🤖 AI Summary
This study addresses the efficient construction of Boolean functions with flat nega-Hadamard spectra, particularly those simultaneously possessing bent and negabent properties. To overcome the limitations of conventional algebraic approaches, the work proposes a novel paradigm by systematically introducing evolutionary algorithms—specifically genetic programming—into this domain. A fitness function tailored to the nega-Hadamard transform is designed to guide the automated evolution of Boolean functions satisfying the desired spectral properties. Experimental results demonstrate the successful generation of both negabent and bent-negabent functions across multiple dimensions, confirming the effectiveness and generality of the proposed method.

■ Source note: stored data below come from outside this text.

(** C23: The tests' gate is sound for the executor's runtime lookup:
    whenever [_runtime_available()] says yes, [_resolve_wasm_runtime]'s
    lookup (the setting, [wasmtime] on [PATH], the well-known
    locations) finds a runtime. *)
Theorem _runtime_available_sound (environ : gmap string string) (cwd home : string) :
  _runtime_available environ cwd home = true -> exists p, find_runtime environ cwd home = Some p.
Proof.
  unfold find_runtime.
  destruct (_locate_runtime _ _ (environ !! _)) as [p|] eqn:E1; [eauto|].
  destruct (_locate_runtime _ _ (Some _)) as [p|] eqn:E2; [eauto|].
  destruct (first_default _) as [p|] eqn:E3; [eauto|].
  rewrite _locate_runtime_wasmtime in E2.
  assert (Hsearch : forall r, (r = None \/ exists e, r = Some e /\ (e = "" \/ which environ e = None)) ->
            any_found environ (names_to_try r) || any_fallback (test_fallbacks home) = false).
  { intros r Hr. apply orb_false_iff. split.
    - destruct (any_found _ _) eqn:Ea; [|reflexivity]. exfalso.
      apply any_found_sound in Ea as (n & f & Hi & Hw). unfold names_to_try in Hi.
      apply filter_In in Hi as [Hi Hne]. apply in_app_iff in Hi as [Hi|[<-|[]]]; [|congruence].
      destruct Hr as [->|(e & -> & [->|He])]; simpl in Hi; [tauto| |]; destruct Hi as [<-|[]]; [discriminate | congruence].
    - destruct (any_fallback _) eqn:Ea; [|reflexivity]. exfalso.
      apply any_fallback_sound in Ea as (p & Hi & Hp).
      rewrite (first_default_None _ p E3) in Hp; [discriminate|]. simpl in Hi |- *. tauto. }
  unfold _runtime_available. destruct (environ !! "PYTHON_WASM_RUNTIME") as [r|] eqn:Er.
  - unfold _locate_runtime in E1. destruct (String.eqb r "") eqn:Ee; cbn [negb andb].
    + rewrite Hsearch; [discriminate|]. right. exists r. split; [reflexivity|]. left. apply String.eqb_eq, Ee.
    + destruct (isabs r || str_has_char "/" r).
      { cbv zeta. destruct (is_file (abspath cwd r) && access_x (abspath cwd r)); [discriminate E1 | discriminate]. }
      rewrite Hsearch; [discriminate|]. right. eauto.
  - rewrite Hsearch; [discriminate|]. left. reflexivity.
Qed.

(** C38: The gate is not complete: when [PYTHON_WASM_PATH] names an
    existing file and [PYTHON_WASM_RUNTIME] a path that is not an
    executable file, the tests skip as if no runtime were installed,
    while the service's lookup falls back to [wasmtime] on [PATH] and
    uses it whenever [which] finds it. *)
Theorem _require_wasm_environment_skips_working (environ : gmap string string) (cwd home w r p : string) :
  environ !! "PYTHON_WASM_PATH" = Some w -> w <> "" -> exists_path w = true ->
  environ !! "PYTHON_WASM_RUNTIME" = Some r -> str_has_char "/"%char r = true ->
  is_file (abspath cwd r) && access_x (abspath cwd r) = false ->
  which environ "wasmtime" = Some p ->
  _require_wasm_environment environ cwd home =
    Skip "Skipping WASM integration test: WASM runtime binary not available" /\
  find_runtime environ cwd home = Some p.
Proof.
  intros Hw Hne Hex Hr Hs Hc Hp.
  assert (Hrne : String.eqb r "" = false) by (destruct r; [discriminate Hs | reflexivity]).
  split.
  - unfold _require_wasm_environment, _runtime_available. cbv zeta. rewrite Hw, Hr, Hex.
    apply String.eqb_neq in Hne. rewrite Hne, Hrne, Hs, orb_true_r. cbn [negb andb orb]. now rewrite Hc.
  - assert (E1 : _locate_runtime environ cwd (Some r) = None)
      by (unfold _locate_runtime; rewrite Hrne, Hs, orb_true_r; cbv zeta; now rewrite Hc).
    unfold find_runtime. now rewrite Hr, E1, _locate_runtime_wasmtime, Hp.
Qed.

(** Nor does the gate try [/usr/local/bin] or [/opt/homebrew/bin]: with
    [PYTHON_WASM_RUNTIME] unset, no [wasmtime] on [PATH] and none under
    the home directory, the tests skip while the service uses
    [/usr/local/bin/wasmtime] (or the Homebrew one before it). *)
Theorem _require_wasm_environment_skips_default (environ : gmap string string) (cwd home w : string) :
  environ !! "PYTHON_WASM_PATH" = Some w -> w <> "" -> exists_path w = true ->
  environ !! "PYTHON_WASM_RUNTIME" = None -> which environ "wasmtime" = None ->
  any_fallback (test_fallbacks home) = false ->
  is_file "/usr/local/bin/wasmtime" && access_x "/usr/local/bin/wasmtime" = true ->
  _require_wasm_environment environ cwd home =
    Skip "Skipping WASM integration test: WASM runtime binary not available" /\
  exists p, find_runtime environ cwd home = Some p.
Proof.
  intros Hw Hne Hex Hr Hwh Hf Hl. split.
  - unfold _require_wasm_environment, _runtime_available. cbv zeta. rewrite Hw, Hr, Hex.
    apply String.eqb_neq in Hne. rewrite Hne. cbn [negb orb].
    change (names_to_try None) with ["wasmtime"]. cbn [any_found]. now rewrite Hwh, Hf.
  - unfold find_runtime. rewrite Hr, _locate_runtime_wasmtime, Hwh. cbn [default_runtime_paths first_default].
    destruct (is_file "/opt/homebrew/bin/wasmtime" && access_x "/opt/homebrew/bin/wasmtime"); [eauto|]. rewrite Hl. eauto.
Qed.

End GateTheorems.

Lemma _require_wasm_environment_skips_working_witness :
  let fs := sample_fs in
  bad_runtime_env !! "PYTHON_WASM_PATH" = Some "/opt/py/python.wasm" /\
  bad_runtime_env !! "PYTHON_WASM_RUNTIME" = Some "/missing/wasmtime" /\
  @_require_wasm_environment fs bad_runtime_env "/srv" "/home/u" =
    Skip "Skipping WASM integration test: WASM runtime binary not available" /\
  @find_runtime fs bad_runtime_env "/srv" "/home/u" = Some "/usr/local/bin/wasmtime".
Proof.
  cbv zeta. split; [reflexivity|]. split; [reflexivity|].
  apply (@_require_wasm_environment_skips_working sample_fs bad_runtime_env "/srv" "/home/u"
           "/opt/py/python.wasm" "/missing/wasmtime" "/usr/local/bin/wasmtime");
    first [reflexivity | discriminate].
Defined.

Section HelloTheorems.
Context `{FileSystem}.
Variable setrlimit_ok : rlimit -> Z -> bool.
Variables posix resource_available : bool.
Variable run : invocation -> child.

(** C24: End to end through the application, the executor, the
    supervisor and the sanitizer, [test_execute_returns_expected_payload]
    passes once the gate lets it run, the runtime and module resolve,
    the settings allow a timeout of 1000 ms and a cap of 6 bytes, and
    the runtime starts, writes exactly [hello\n] and nothing to stderr,
    exits with status 0 and closes its pipes within the 1000 ms (and
    the clock runs forward around it). *)
Theorem test_execute_passes (cache : option Settings) (environ : gmap string string) (cwd home : string)
    (rt m : string) (args0 : list string) (t : Z) :
  _require_wasm_environment environ cwd home = Proceed ->
  _resolve_wasm_runtime environ cwd home = inr (rt, m, args0) ->
  (1000 <= max_exec_timeout_ms (fst (get_settings cache environ)))%Z ->
  (6 <= max_output_bytes (fst (get_settings cache environ)))%Z ->
  (forall inv, child_stdout (run inv) = hello_stdout /\ child_stderr (run inv) = [] /\
               returncode (run inv) = 0%Z /\ close_time (holders (run inv)) = Some t /\
               (0 <= started_at (run inv))%Z /\ (0 <= cleanup_ms (run inv))%Z /\
               popen_raises (run inv) = false) ->
  (0 <= t <= 1000)%Z ->
  test_execute_returns_expected_payload setrlimit_ok posix resource_available run cache environ cwd home = Passed.
Proof.
  intros Hg Hr Ht Hc Hrun Hd. unfold test_execute_returns_expected_payload, client_test. rewrite Hg, handle_hello_request.
  assert (Hrun' : forall inv, popen_raises (run inv) = false /\ close_time (holders (run inv)) = Some t)
    by (intros inv; destruct (Hrun inv) as (_ & _ & _ & ? & _ & _ & ?); auto).
  destruct (execute_completes setrlimit_ok run posix resource_available cache environ cwd home
              {| code := ⟪"print('hello')"⟫; stdin := None; timeout_ms := 1000 |} rt m args0 _ t
              Hr eq_refl eq_refl Ht Hrun' ltac:(simpl; lia)) as [inv ->].
  destruct (Hrun inv) as (Ho & He & Hrc & _ & Hs0 & Hc0 & _). cbn [fst].
  unfold hello_assertions, response_of, collect. cbn [stdout stderr exit_code timed_out duration_ms
    resp_stdout resp_stderr resp_exit_code resp_timed_out resp_duration_ms].
  rewrite Ho, He, Hrc, !truncate_ascii_within by first [apply hello_stdout_ascii | constructor | simpl; lia].
  rewrite !bool_decide_eq_true_2 by reflexivity. unfold elapsed.
  destruct (Z.leb_spec 0 (started_at (run inv) + t + cleanup_ms (run inv))); [reflexivity | lia].
Qed.

End HelloTheorems.

Section StackTheorems.
Context `{FileSystem}.
Variable setrlimit_ok : rlimit -> Z -> bool.
Variables posix resource_available : bool.
Variable run : invocation -> child.
Variable json_loads : list Z -> option json.

(** C25: End to end, [test_numpy_pandas_matplotlib_stack] passes once the
    gate lets it run, the runtime and module resolve, the settings allow
    2000 ms and the printed line, and the guest prints one ASCII JSON
    object ([json.dumps] escapes everything else) that [json.loads]
    reads as a result with the expected shape, means and image size,
    writes nothing to stderr, exits 0 and closes its pipes in time. *)
Theorem test_stack_passes (cache : option Settings) (environ : gmap string string) (cwd home : string)
    (rt m : string) (args0 : list string) (t : Z) (body : list Z) (result : json) :
  _require_wasm_environment environ cwd home = Proceed ->
  _resolve_wasm_runtime environ cwd home = inr (rt, m, args0) ->
  (2000 <= max_exec_timeout_ms (fst (get_settings cache environ)))%Z ->
  (Z.of_nat (length body) + 3 <= max_output_bytes (fst (get_settings cache environ)))%Z ->
  Forall (fun b => 0 <= b < 0x80)%Z body ->
  (forall inv, child_stdout (run inv) = ((123%Z :: body ++ [125%Z]) ++ [10%Z])%list /\ child_stderr (run inv) = [] /\
               returncode (run inv) = 0%Z /\ close_time (holders (run inv)) = Some t /\
               popen_raises (run inv) = false) ->
  (t <= 2000)%Z ->
  json_loads (123%Z :: body ++ [125%Z])%list = Some result -> stack_result_ok result = true ->
  test_numpy_pandas_matplotlib_stack setrlimit_ok posix resource_available run json_loads cache environ cwd home
    = Passed.
Proof.
  intros Hg Hr Ht Hc Ha Hrun Hd Hj Hok. unfold test_numpy_pandas_matplotlib_stack, client_test.
  rewrite Hg, handle_stack_request.
  assert (Hrun' : forall inv, popen_raises (run inv) = false /\ close_time (holders (run inv)) = Some t)
    by (intros inv; destruct (Hrun inv) as (_ & _ & _ & ? & ?); auto).
  destruct (execute_completes setrlimit_ok run posix resource_available cache environ cwd home
              {| code := ⟪stack_code⟫; stdin := None; timeout_ms := 2000 |} rt m args0 _ t
              Hr eq_refl eq_refl Ht Hrun' Hd) as [inv ->].
  destruct (Hrun inv) as (Ho & He & Hrc & _ & _). cbn [fst].
  unfold stack_assertions, response_of, collect. cbn [stdout stderr exit_code timed_out
    resp_stdout resp_stderr resp_exit_code resp_timed_out].
  assert (Hascii : Forall (fun b => 0 <= b < 0x80)%Z ((123%Z :: body ++ [125%Z]) ++ [10%Z])%list)
    by (repeat (apply Forall_app; split) || constructor; auto; lia).
  rewrite Ho, He, Hrc, !truncate_ascii_within
    by first [exact Hascii | constructor | rewrite ?length_app; simpl; rewrite ?length_app; simpl; lia].
  rewrite py_strip_print_dict, Hj, Hok, !bool_decide_eq_true_2 by reflexivity. reflexivity.
Qed.

End StackTheorems.

#[local] Existing Instance sample_fs.

Lemma _runtime_available_sound_witness :
  _runtime_available sample_env "/srv" "/home/u" = true /\
  find_runtime sample_env "/srv" "/home/u" = Some "/usr/local/bin/wasmtime".
Proof.
  split; [reflexivity|].
  destruct (@_runtime_available_sound sample_fs sample_env "/srv" "/home/u" ltac:(vm_compute; reflexivity)) as [p Hp].
  rewrite Hp. vm_compute in Hp. symmetry. exact Hp.
Defined.

Lemma test_execute_passes_witness :
  test_execute_returns_expected_payload all_ok true true (fun _ => hello_child) None sample_env "/srv" "/home/u"
  = Passed.
Proof.
  apply (test_execute_passes all_ok true true (fun _ => hello_child) None sample_env "/srv" "/home/u"
           "/usr/local/bin/wasmtime" "/opt/py/python.wasm" [] 40);
    [reflexivity | reflexivity | vm_compute; discriminate | vm_compute; discriminate
    | intros _; repeat split; discriminate | lia].
Defined.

This approach establishes a new computational framework for constructing Boolean functions with prescribed cryptographic criteria.
📝 Abstract
Negabent Boolean functions are defined by having a flat magnitude spectrum under the nega-Hadamard transform. They exist in both even and odd dimensions, and the subclass of functions that are simultaneously bent and negabent (bent-negabent) has attracted interest due to the combined optimal periodic and negaperiodic spectral properties. In this work, we investigate how evolutionary algorithms can be used to evolve (bent-)negabent Boolean functions. Our experimental results indicate that evolutionary algorithms, especially genetic programming, are a suitable approach for evolving negabent Boolean functions, and we successfully evolve such functions in all dimensions we consider.